Among the most eye-catching works are those that hint at life beneath the picture plane. A small figure emerges from a flap in Kirsten Zaremba’s “Urban Cat,” and a bold pink basement is visible through the cutout in the green-heavy facade of Abol Bahadori’s “Fractured.” Destroying the picture can open a portal to another level.
Destroy the Picture Through Feb. 2 at Gallery B, 7700 Wisconsin Ave., No. E, Bethesda.
The title of Carol Blum’s Washington Studio School show, “It’s Just Paint,” suggests the outlook of an abstractionist interested entirely in the materials and process of painting. In fact, Blum is a figurative painter who’s concerned with how women are represented in art. Her résumé reveals that, before getting a master certificate at the school, she received a PhD in women’s history and a master’s in feminist studies.
The local artist tries on a variety of media, styles and demeanors, from caricature to expressionism and from pretty to grotesque.

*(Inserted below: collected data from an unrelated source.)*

(* ===== verification/Chunk.v ===== *)
(** * CMAF and LOCMAF chunks, groups of chunks, and their bitrates

    [createFragment], [GenCMAFChunk], [GenLocmafChunk], [encryptFragment],
    [calcCmafBitrate], [calcLocmafBitrate] of [internal/asset.go];
    [GenMoQGroup] of [internal/moqgroup.go].  Fragments,
    their encoding and encryption belong to mp4ff, the LOCMAF encoding to
    locmaf; they are the class [FragLib].

    Encryption advances [currentIV] of the track it is called on, so the chunk
    functions return the track. *)
From S2P Require Import Prelude GoFloat Media Timeline Nalu Cc608.
Local Open Scope Z_scope.
Local Open Scope go_scope.

Definition trackID : Z := 1.
Definition cmafObjectOverheadBytes : Z := 8.

Class FragLib `{M : Mp4Types} := {
  Fragment : Type;
  CreateFragment : Z -> Z -> outcome Fragment;
  AddFullSample : Fragment -> FullSample -> Fragment;
  (** [EncOptimize = OptimizeTrun] and [SetTrunDataOffsets] *)
  optimizeTrun : Fragment -> Fragment;
  (** [EncodeSW] into a buffer of [Size()] bytes *)
  EncodeFragment : Fragment -> outcome bytes;
  (** boxes, decoded at a position from the bytes that are left *)
  Box : Type;
  MoofBox : Type;
  MdatBox : Type;
  DecodeBox : Z -> bytes -> outcome (Box * bytes);
  asMoof : Box -> option MoofBox;
  asMdat : Box -> option MdatBox;
  MoofSize : MoofBox -> Z;
  fragmentOf : MoofBox -> MdatBox -> Fragment;
  (** [mp4.EncryptFragment]: fragment, key, IV and protection data to the
      encrypted fragment and the next IV *)
  EncryptFragment : Fragment -> bytes -> option bytes -> option InitProtectData -> outcome (Fragment * bytes);
  LocmafState : Type;
  NewState : LocmafState;
  (** [locmaf.EncodeCanonical] with the moof, mdat and moov *)
  EncodeCanonical : Fragment -> LocmafState -> InitSegment -> outcome (bytes * LocmafState)
}.

Section Chunk.
Context {M : Mp4Types} {NL : @NaluLib M} {CL : @CcLib M} {FL : @FragLib M}.

(** ** One chunk *)

(** The data of a sample, with its caption when there is one. *)
Definition chunk_data (cc : option ccSplice) (sampleNr : Z) (orig : FullSample) : outcome bytes :=
  match cc with
  | None => Ret (Data orig)
  | Some cc =>
      match sei_for (SEI cc) sampleNr (GroupStartNr cc) with
      | None => Ret (Data orig)
      | Some s =>
          owrap "cc608: splice SEI for sample %d: %w" [pretty sampleNr] (SpliceSEIBeforeVCL (Data orig) s (ccCodec cc))
      end
  end.

(** The sample that goes on the wire for output sample [sampleNr]. *)
Definition out_sample (t : ContentTrack) (cc : option ccSplice) (sampleNr : Z) : outcome FullSample :=
  let! '(startTime, origNr) := CalcSample t sampleNr in
  let! orig := index (Samples t) origNr in
  let! data := chunk_data cc sampleNr orig in
  Ret (mkFullSample (Flags orig) (Dur orig) (u32 (len data)) startTime data).

Fixpoint add_samples (t : ContentTrack) (cc : option ccSplice) (sampleNr : Z) (n : nat) (f : Fragment) : outcome Fragment :=
  match n with
  | O => Ret f
  | S n =>
      let! fs := out_sample t cc sampleNr in
      add_samples t cc (sampleNr + 1) n (AddFullSample f fs)
  end.

Definition createFragment (t : ContentTrack) (chunkNr startNr endNr : Z) (cc : option ccSplice) : outcome Fragment :=
  let! f := CreateFragment chunkNr trackID in
  let! f := add_samples t cc startNr (Z.to_nat (endNr - startNr)) f in
  Ret (optimizeTrun f).

(** Decoding an encoded fragment: a moof box, then an mdat box. *)
Definition decodeMoofMdat (payload : bytes) : outcome Fragment :=
  let! '(b, rest) := owrap "unable to decode moof: %w" [] (DecodeBox 0 payload) in
  match asMoof b with
  | None => errorf "expected moof box, got %T"
  | Some moof =>
      let! '(b, _) := owrap "unable to decode mdat: %w" [] (DecodeBox (MoofSize moof) rest) in
      match asMdat b with
      | None => errorf "expected mdat box, got %T"
      | Some mdat => Ret (fragmentOf moof mdat)
      end
  end.

(** [append([]byte(nil), b...)]: an empty slice becomes nil. *)
Definition copyBytes (b : bytes) : option bytes := match b with [] => None | _ => Some b end.

(** The fragment and the track with its next IV. *)
Definition encryptFragment (t : ContentTrack) (fragmentBytes : bytes) : outcome (Fragment * ContentTrack) :=
  let! frag := decodeMoofMdat fragmentBytes in
  match cenc t with
  | None => Panic
  | Some c =>
      let iv := match currentIV t with None => copyBytes (cencIV c) | iv => iv end in
      let! '(frag, nextIV) := owrap "unable to encrypt fragment: %w" [] (EncryptFragment frag (cencKey c) iv (ipd t)) in
      Ret (frag, with_currentIV t (Some nextIV))
  end.

Definition GenCMAFChunk (t : ContentTrack) (chunkNr startNr endNr : Z) (cc : option ccSplice)
  : outcome (bytes * ContentTrack) :=
  let! f := owrap "unable to create fragment: %w" [] (createFragment t chunkNr startNr endNr cc) in
  let! b := EncodeFragment f in
  if 0 <? len (contentProtectionRefIDs t) then
    let! '(encrypted, t) := encryptFragment t b in
    let! b := owrap "unable to encode encrypted fragment: %w" [] (EncodeFragment encrypted) in
    Ret (b, t)
  else Ret (b, t).

Definition GenLocmafChunk (t : ContentTrack) (chunkNr startNr endNr : Z) (state : LocmafState) (cc : option ccSplice)
  : outcome (bytes * LocmafState * ContentTrack) :=
  let! f := owrap "unable to create fragment: %w" [] (createFragment t chunkNr startNr endNr cc) in
  let! b := EncodeFragment f in
  let! '(f, t) := if 0 <? len (contentProtectionRefIDs t) then encryptFragment t b else Ret (f, t) in
  match SpecData t with
  | None => Panic
  | Some sd =>
      match GetInit sd with
      | None => Panic
      | Some moov =>
          let! '(obj, state) := owrap "unable to encode LOCMAF object: %w" [] (EncodeCanonical f state moov) in
          Ret (obj, state, t)
      end
  end.

(** ** Groups *)
Record MoQGroup := mkMoQGroup {
  gid : Z; startTime : Z; endTime : Z; startNr : Z; endNr : Z; MoQObjects : list bytes
}.

(** The ranges of the chunks of [GenMoQGroup]: [for i := startNr; i < endNr;
    i += uint64(sampleBatch)].  [None] is "not done with this fuel". *)
Fixpoint chunk_ranges (fuel : nat) (i endNr sampleBatch : Z) : option (list (Z * Z)) :=
  if i <? endNr then
    match fuel with
    | O => None
    | S fuel =>
        let endSample := Z.min (u64 (i + u64 sampleBatch)) endNr in
        match chunk_ranges fuel (u64 (i + u64 sampleBatch)) endNr sampleBatch with
        | Some r => Some ((i, endSample) :: r)
        | None => None
        end
    end
  else Some [].

(** The body of the loop over those ranges. *)
Fixpoint gen_chunks (t : ContentTrack) (groupNr : Z) (packaging : string) (cc : option ccSplice)
    (ranges : list (Z * Z)) (state : LocmafState) : outcome (list bytes * ContentTrack) :=
  match ranges with
  | [] => Ret ([], t)
  | (first, last) :: ranges =>
      if bool_decide (packaging = "cmaf"%string) then
        let! '(chunk, t) := owrap "failed to generate CMAF chunk for group %d, samples %d-%d: %w"
          [pretty groupNr; pretty first; pretty last] (GenCMAFChunk t (u32 groupNr) first last cc) in
        let! '(rest, t) := gen_chunks t groupNr packaging cc ranges state in
        Ret (chunk :: rest, t)
      else if bool_decide (packaging = "locmaf"%string) then
        let! '(chunk, state, t) := owrap "failed to generate locmaf chunk for group %d, samples %d-%d: %w"
          [pretty groupNr; pretty first; pretty last] (GenLocmafChunk t (u32 groupNr) first last state cc) in
        let! '(rest, t) := gen_chunks t groupNr packaging cc ranges state in
        Ret (chunk :: rest, t)
      else gen_chunks t groupNr packaging cc ranges state
  end.

(** [None] when the loop over the chunks does not end within [fuel] chunks. *)
Definition GenMoQGroup (fuel : nat) (t : ContentTrack) (groupNr sampleBatch constantDurMS : Z) (packaging : string)
  : option (outcome (MoQGroup * ContentTrack)) :=
  match calcMoQGroup t groupNr constantDurMS with
  | Ret (s, e) =>
      match newGroupCCSplice t groupNr s e with
      | Ret cc =>
          ranges ← chunk_ranges fuel s e sampleBatch;
          Some (let! '(objs, t) := gen_chunks t groupNr packaging cc ranges NewState in
                Ret (mkMoQGroup (u32 groupNr) (u64 (s * SampleDur t)) (u64 (e * SampleDur t)) s e objs, t))
      | Err x => Some (Err x)
      | Panic => Some Panic
      end
  | Err x => Some (Err x)
  | Panic => Some Panic
  end.

(** The wall-clock time at which [WriteMoQGroup] sends object [nr] is due. *)
Definition objTimeMS (t : ContentTrack) (moq : MoQGroup) (nr : Z) : Z :=
  let factorMS := fdiv (f64 1000) (f64 (TimeScale t)) in
  let objTime := u64 (startTime moq + u64 (u64 (u64 (nr + 1) * SampleDur t) * u64 (SampleBatch t))) in
  int_of_f64 (fmul (f64 objTime) factorMS).

(** ** Bitrates *)
Definition effectiveBatch (ct : ContentTrack) : Z :=
  let batch := if SampleBatch ct <=? 0 then 1 else SampleBatch ct in
  if len (Samples ct) <? batch then len (Samples ct) else batch.

(** [for i := range n { total += len(ct.Samples[off+i].Data) }] *)
Fixpoint raw_bytes (ct : ContentTrack) (off : Z) (n : nat) (total : Z) : outcome Z :=
  match n with
  | O => Ret total
  | S n => let! s := index (Samples ct) off in raw_bytes ct (off + 1) n (i64 (total + len (Data s)))
  end.

Definition objectRate (ct : ContentTrack) : float64 := fdiv (f64 (TimeScale ct)) (f64 (SampleDur ct)).

(** Measuring a chunk of a protected track advances its IV, hence the track in
    the results. *)
Definition calcCmafBitrate (ct : ContentTrack) : outcome (Z * ContentTrack) :=
  let batch := effectiveBatch ct in
  if (batch =? 0) || (SampleDur ct =? 0) || (TimeScale ct =? 0) then Ret (SampleBitrate ct, ct)
  else
    let! '(chunk, ct) := owrap "measure CMAF chunk for %s: %w" [Name ct] (GenCMAFChunk ct 0 0 batch None) in
    let! rawBytes := raw_bytes ct 0 (Z.to_nat batch) 0 in
    let overheadBytes := i64 (len chunk - rawBytes + cmafObjectOverheadBytes) in
    let rate := fdiv (objectRate ct) (f64 batch) in
    Ret (int_of_f64 (fadd (f64 (SampleBitrate ct)) (fmul (fmul (f64 8) (f64 overheadBytes)) rate)), ct).

Definition calcLocmafBitrate (ct : ContentTrack) : outcome (Z * ContentTrack) :=
  let batch := effectiveBatch ct in
  if (batch =? 0) || (SampleDur ct =? 0) || (TimeScale ct =? 0) then Ret (SampleBitrate ct, ct)
  else
    let! '(fullChunk, state, ct) := owrap "measure LOCMAF full chunk for %s: %w" [Name ct]
                                      (GenLocmafChunk ct 0 0 batch NewState None) in
    let! '(deltaChunk, _, ct) := owrap "measure LOCMAF delta chunk for %s: %w" [Name ct]
                                   (GenLocmafChunk ct 1 batch (2 * batch) state None) in
    let! rawFull := raw_bytes ct 0 (Z.to_nat batch) 0 in
    let! rawDelta := raw_bytes ct batch (Z.to_nat batch) 0 in
    let fullOverhead := i64 (len fullChunk - rawFull + cmafObjectOverheadBytes) in
    let deltaOverhead := i64 (len deltaChunk - rawDelta + cmafObjectOverheadBytes) in
    let objectsPerSec := fdiv (objectRate ct) (f64 batch) in
    let fullsPerSec := fdiv (f64 1000) (f64 MoqGroupDurMS) in
    let deltasPerSec := fsub objectsPerSec fullsPerSec in
    let '(fullsPerSec, deltasPerSec) :=
      if fltb deltasPerSec (f64 0) then (objectsPerSec, f64 0) else (fullsPerSec, deltasPerSec) in
    let extraBytesPerSec := fadd (fmul (f64 fullOverhead) fullsPerSec) (fmul (f64 deltaOverhead) deltasPerSec) in
    Ret (int_of_f64 (fadd (f64 (SampleBitrate ct)) (fmul (f64 8) extraBytesPerSec)), ct).
End Chunk.

(** A concrete fragment for examples: the samples it holds; its encoding is
    their data behind a header of 8 bytes; encryption adds 1 to the IV. *)
#[export] Instance FragConcrete : @FragLib Mp4Concrete := {|
  Fragment := list FullSample;
  CreateFragment _ _ := Ret []; AddFullSample f s := f ++ [s]; optimizeTrun f := f;
  EncodeFragment f := Ret (replicate 8 0 ++ concat (Data <$> f));
  Box := bytes; MoofBox := bytes; MdatBox := bytes;
  DecodeBox _ b := Ret (take 8 b, drop 8 b);
  asMoof b := Some b; asMdat b := Some b; MoofSize b := len b;
  fragmentOf _ _ := [];
  EncryptFragment f _ iv _ := Ret (f, (fun b => b + 1) <$> default [] iv);
  LocmafState := nat; NewState := O;
  EncodeCanonical f st _ := Ret (concat (Data <$> f), S st)
|}.
(** [calcLocmafBitrate] panics on every track with fewer than two batches
    of samples: its second chunk wraps around the loop, but the raw size of
    that chunk is read from the samples after the first batch without
    wrapping. *)
Theorem calcLocmafBitrate_short_track {M : Mp4Types} {NL : @NaluLib M} {CL : @CcLib M} {FL : @FragLib M}
    (ct ct1 ct2 : ContentTrack) c1 c2 st1 st2 :
  0 < SampleDur ct -> 0 < TimeScale ct -> 0 < len (Samples ct) < 2 * effectiveBatch ct ->
  GenLocmafChunk ct 0 0 (effectiveBatch ct) NewState None = Ret (c1, st1, ct1) ->
  GenLocmafChunk ct1 1 (effectiveBatch ct) (2 * effectiveBatch ct) st1 None = Ret (c2, st2, ct2) ->
  Samples ct2 = Samples ct ->
  calcLocmafBitrate ct = Panic.
Proof.
  intros Hd HT Hlen H1 H2 Hsame. unfold calcLocmafBitrate.
  assert (Hb : 0 < effectiveBatch ct <= len (Samples ct)).
  { unfold effectiveBatch in *. destruct (Z.leb_spec (SampleBatch ct) 0), (Z.ltb_spec (len (Samples ct)) 1); try lia;
      destruct (Z.ltb_spec (len (Samples ct)) (SampleBatch ct)); lia. }
  rewrite !(proj2 (Z.eqb_neq _ _)) by lia. cbn [orb]. rewrite H1. cbn [owrap obind]. rewrite H2. cbn [owrap obind].
  assert (Hok : forall n off tot, 0 <= off -> off + Z.of_nat n <= len (Samples ct2) ->
            exists x, raw_bytes ct2 off n tot = Ret x).
  { induction n as [|n IH]; intros off tot Ho Hn; cbn [raw_bytes]; [eauto|].
    destruct (index_in_range (Samples ct2) off) as [x ->]; [lia|]. cbn [obind]. apply IH; lia. }
  assert (Hbad : forall n off tot, 0 <= off -> off <= len (Samples ct2) -> len (Samples ct2) < off + Z.of_nat n ->
            raw_bytes ct2 off n tot = Panic).
  { induction n as [|n IH]; intros off tot Ho Hn Hover; cbn [raw_bytes]; [lia|].
    destruct (Z.eq_dec off (len (Samples ct2))) as [->|].
    - by rewrite index_out_of_range by lia.
    - destruct (index_in_range (Samples ct2) off) as [x ->]; [lia|]. cbn [obind]. apply IH; lia. }
  destruct (Hok (Z.to_nat (effectiveBatch ct)) 0 0) as [x ->]; [lia | rewrite Hsame; lia|]. cbn [obind].
  rewrite Hbad; [done | lia | rewrite Hsame; lia | rewrite Hsame; lia].
Qed.

(** A 3-sample track with a batch of 2. *)
Definition short_track : ContentTrack :=
  let t := timing_track "short" "audio" 48000 1024 3 3072 in
  {| Name := Name t; ContentType := ContentType t; Language := Language t; SampleBitrate := 0;
     TimeScale := TimeScale t; Duration := Duration t; GopLength := 0; SampleDur := SampleDur t;
     NrSamples := NrSamples t; LoopDur := LoopDur t; SampleBatch := 2; Samples := Samples t;
     SpecData := Some (AAC (mkAudioData None (Some ([] : bytes)) "mp4a.40.2" 48000 "2"));
     Protection := ProtectionNone; contentProtectionRefIDs := []; cenc := None; ipd := None; currentIV := None; cc608 := None |}.

Lemma calcLocmafBitrate_short_track_witness : calcLocmafBitrate short_track = Panic.
Proof.
  eapply (@calcLocmafBitrate_short_track _ _ _ FragConcrete short_track short_track short_track [0; 1] [2; 0] 1%nat 2%nat);
    try (vm_compute; reflexivity). split; vm_compute; reflexivity.
Defined.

Included are a series of mixed-media “Gorgon Girls” and a plaster bust of a woman with found-object features and hair of straw and twigs. Sometimes Blum reacts to the ways famous male painters have depicted women, as in “Edouard’s Gaze” and “Willem’s Gaze” — reworkings of pictures by Manet and de Kooning.
There are glimmers of cubism and constructivism in Blum’s work, which adopts various methods to conjure a body with simple gestures. “Falling/Rising” uses a free-hanging canvas to suggest human flexibility, and “Start” demonstrates how a figure drawing becomes a painting. Although the body that emerges is evocatively human, the picture reveals the artist’s interest in materials and process.
Carol Blum: It’s Just Paint Through Feb. 8 at Washington Studio School, 2129 S St. NW.
When working as a celebrity photographer whose work has appeared on magazine covers and movie posters, EJ Camp must be surrounded by people. No wonder she has a home near Long Island’s lightly inhabited northeastern tip, and spends some of her time shooting oceanscapes. Just one person is depicted in “Sea,” Camp’s Leica store show, and viewers probably wouldn’t notice the tiny, nearly submerged figure if the title of the picture weren’t “Playa del Carmen, Swimmer.”
That photo is one of several that captures a dramatic sky, its billowing clouds dotted with patches of sunlight. Among the other vivid elements are the green wave that draws a horizontal swipe of color in “Saltaire III” and the red rocks that frame a puddle of hot-white light in “Montenegro.” Yet Camp’s palette is usually restricted to gray, white and pale blue, and the show’s most striking picture is “Truman’s Rock,” a triptych that’s the only black-and-white entry.
Several of the photos focus on boulders protruding from placid waters, each dark crest rounded like the shell of a surfacing turtle. The large stone in “Truman’s Rock” has a more jagged contour, yet the scene is equally serene, with sea and sky in near-identical shades of translucent gray. The image suggests a Zen rock garden, and has a similar effect: A lone rock and its elemental surroundings appear to embody an entire universe.
EJ Camp: Sea Through Feb. 15 at Leica, 977 F St. NW.